Fresh start, old tradition

By Dong Fangyu ( China Daily ) Updated: 2015-02-14 08:03:40

Fresh start, old tradition

Chef Jacky Fan. [Photo by Feng Yongbin/China Daily]

Food is a driving force behind Chinese New Year celebrations. Dong Fangyu explores how to eat your way through the holidays.

Americans have their Super Bowl, the annual football feast that keeps a nation transfixed, and Chinese have their eight great bowls, a meal tradition that used to hold national sway, but which has become less and less common.

Just as the American game has gained wings - more than 100 million people are said to have watched the latest event on Feb 1 - some chefs in China are now looking to breathe new life into the revered eight great bowls. As Spring Festival is just around the corner, high-end hotels in Beijing are coming up with novel ideas for resurrecting traditional Chinese food culture to attract customers.

Jewel Chinese restaurant at Westin Beijing Financial Street presents the eight-bowl dishes for its Year of the Sheep dinner.

This is the perfect time of year to do it, given that eight bowls used to be traditional fare for families on important occasions since Qing dynasty (1644-1911). Though the food tradition is less common in urban families, the folk practice is still embraced in some rural parts of China.

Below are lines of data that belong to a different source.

(** * VSRTL address space: sparse byte store and memory-mapped regions

    A shallow embedding of [core/vsrtl_addressspace.h]: the class
    [AddressSpace] (an [std::unordered_map] from addresses to bytes together
    with the initialization memories replayed on [reset]) and its subclass
    [AddressSpaceMM] (an [std::map] of memory-mapped regions keyed by the
    last address of each region, with reads and writes forwarded to the
    region's I/O functors).

    Machine integers are integers of [Z] with the wrap-around written out;
    the two associative containers are finite maps of stdpp; methods are
    state-passing functions in a small state-and-failure monad, so that a
    failed [assert] and an exception thrown by [unordered_map::at] are
    outcomes of the model.

    The last part embeds the ordering of the subcomponents of a
    [ComponentGraphic]: the depth-first traversal [orderSubcomponentsUtil],
    [reverseLookup] and the loops of [orderSubcomponents] that use them. *)

From Stdlib Require Import ZArith Lia List.
From stdpp Require Import gmap list fin_maps sorting relations.

Local Open Scope Z_scope.

(** ** Machine integers *)

(** Modelled from the spec: the type [VSRTL_VT_U] is declared in
    [interface/vsrtl.h]; addresses and values are the spec's 32-bit unsigned
    integers, and the native word is four bytes wide. *)
Definition VSRTL_VT_U_BITS : Z := 32.
Definition sizeof_VSRTL_VT_U : Z := 4.

Definition CHAR_BIT : Z := 8.

(** Conversion to [uint32_t] / [unsigned] / [VSRTL_VT_U]: reduction modulo
    [2^32].  A parameter of such a type is read through [to_u32], as the
    call converts its argument. *)
Definition to_u32 (x : Z) : Z := x mod 2 ^ VSRTL_VT_U_BITS.

(** Conversion to [uint8_t], the mapped type of the byte store. *)
Definition to_u8 (x : Z) : Z := x mod 2 ^ CHAR_BIT.

(** [b << k] for a byte [b] promoted to [int], as it reaches a
    [VSRTL_VT_U] through [|=]: the low 32 bits of the product.  C++ defines
    the shift of an [int] for [k < 32] only.  A read of more than four
    bytes shifts by [32] and more; there the compiled loop shifts by the low
    five bits of the count, as the shift instructions of x86-64 and AArch64
    do with a count in a register, and so does the model: the fifth byte
    of a read is or-ed onto the first. *)
Definition shl_to_u32 (b k : Z) : Z := to_u32 (Z.shiftl b (k mod 32)).

(** ** Outcomes and the state monad of the methods *)

Inductive Result (A : Type) : Type :=
| Ok (a : A)
| AssertionFailed
| OutOfRange.

Arguments Ok {A} a.
Arguments AssertionFailed {A}.
Arguments OutOfRange {A}.

Definition St (S A : Type) : Type := S -> Result (A * S).

Definition ret {S A} (a : A) : St S A := fun s => Ok (a, s).

Definition bind {S A B} (m : St S A) (k : A -> St S B) : St S B :=
  fun s =>
    match m s with
    | Ok (a, s') => k a s'
    | AssertionFailed => AssertionFailed
    | OutOfRange => OutOfRange
    end.

Definition get {S} : St S S := fun s => Ok (s, s).
Definition put {S} (s : S) : St S unit := fun _ => Ok (tt, s).

(** [assert(b)], with assertions compiled in: the program stops when [b]
    is false. *)
Definition assert {S} (b : bool) : St S unit :=
  fun s => if b then Ok (tt, s) else AssertionFailed.

Notation "'letM' x ':=' m 'in' k" := (bind m (fun x => k))
  (at level 10, x name, m at level 100, k at level 200).

(** A range-based [for] over a container whose elements are listed in [l]. *)
Fixpoint for_each {S A} (l : list A) (body : A -> St S unit) : St S unit :=
  match l with
  | [] => ret tt
  | x :: rest => letM _ := body x in for_each rest body
  end.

Chef Jacky Fan, 41, executive chef of Jewel Chinese restaurant, says that within the modern art of Chinese cooking, old Chinese traditions are making a comeback. "Spring Festival banquets at hotels tend to go more culture-oriented, and family-style, instead of focusing on the expensive and exotic ingredients," he says.

The eight-bowl banquet has many variations. There is no set rule for what should be included in the eight bowls. But eight cold dishes and eight warm ones, involving the various Chinese cooking techniques, are usually prepared, says Fan. After all, the concept of having eight bowls stands for a lucky number and a happy reunion.

One of the eight-bowl dishes that will be on Jewel's menu is Four-Joy Meatballs, which are minced pork balls, each with a whole egg wrapped inside. The "Four-Joy" has many interpretations. Some believe it means having good fortune, prosperity, longevity and happiness.

Nian gao, the Chinese New Year cake made from glutinous rice, once didn't appeal to refined diners at luxurious hotels, but it's a hot ticket now. Eating nian gao (literally translated as "year higher" in Chinese), has been a tradition among Chinese families - the practice is believed to improve your luck in the forthcoming year.